• **BRIEF**
Quote verbatim the span of lines that begins the listing below and closes with the line containing "error_eqb e1 e2 = false".

─── THE DATA

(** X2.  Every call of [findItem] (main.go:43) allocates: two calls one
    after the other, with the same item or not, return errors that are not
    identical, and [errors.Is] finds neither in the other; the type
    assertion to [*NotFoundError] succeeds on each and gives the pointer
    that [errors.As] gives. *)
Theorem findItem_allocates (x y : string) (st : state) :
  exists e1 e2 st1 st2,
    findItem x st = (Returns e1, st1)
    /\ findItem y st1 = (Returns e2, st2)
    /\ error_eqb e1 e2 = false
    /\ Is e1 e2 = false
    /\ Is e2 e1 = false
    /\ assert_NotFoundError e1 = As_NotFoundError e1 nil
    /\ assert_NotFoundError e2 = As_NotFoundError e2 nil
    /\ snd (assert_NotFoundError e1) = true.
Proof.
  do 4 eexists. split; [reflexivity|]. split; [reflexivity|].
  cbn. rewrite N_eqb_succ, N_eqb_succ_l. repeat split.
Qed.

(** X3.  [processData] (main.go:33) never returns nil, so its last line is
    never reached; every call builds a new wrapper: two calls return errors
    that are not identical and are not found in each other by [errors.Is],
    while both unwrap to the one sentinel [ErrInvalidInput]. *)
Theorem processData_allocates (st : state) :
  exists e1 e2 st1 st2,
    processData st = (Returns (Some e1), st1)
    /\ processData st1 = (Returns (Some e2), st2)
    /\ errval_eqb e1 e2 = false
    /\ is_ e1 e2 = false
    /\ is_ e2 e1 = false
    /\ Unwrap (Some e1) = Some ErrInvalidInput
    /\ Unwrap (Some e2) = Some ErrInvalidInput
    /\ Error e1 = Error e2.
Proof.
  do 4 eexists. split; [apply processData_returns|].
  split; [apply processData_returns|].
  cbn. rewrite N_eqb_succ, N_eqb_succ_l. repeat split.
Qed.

──────

• **SOLUTION TO THE EXERCISE**
(** X2.  Every call of [findItem] (main.go:43) allocates: two calls one
    after the other, with the same item or not, return errors that are not
    identical, and [errors.Is] finds neither in the other; the type
    assertion to [*NotFoundError] succeeds on each and gives the pointer
    that [errors.As] gives. *)
Theorem findItem_allocates (x y : string) (st : state) :
  exists e1 e2 st1 st2,
    findItem x st = (Returns e1, st1)
    /\ findItem y st1 = (Returns e2, st2)
    /\ error_eqb e1 e2 = false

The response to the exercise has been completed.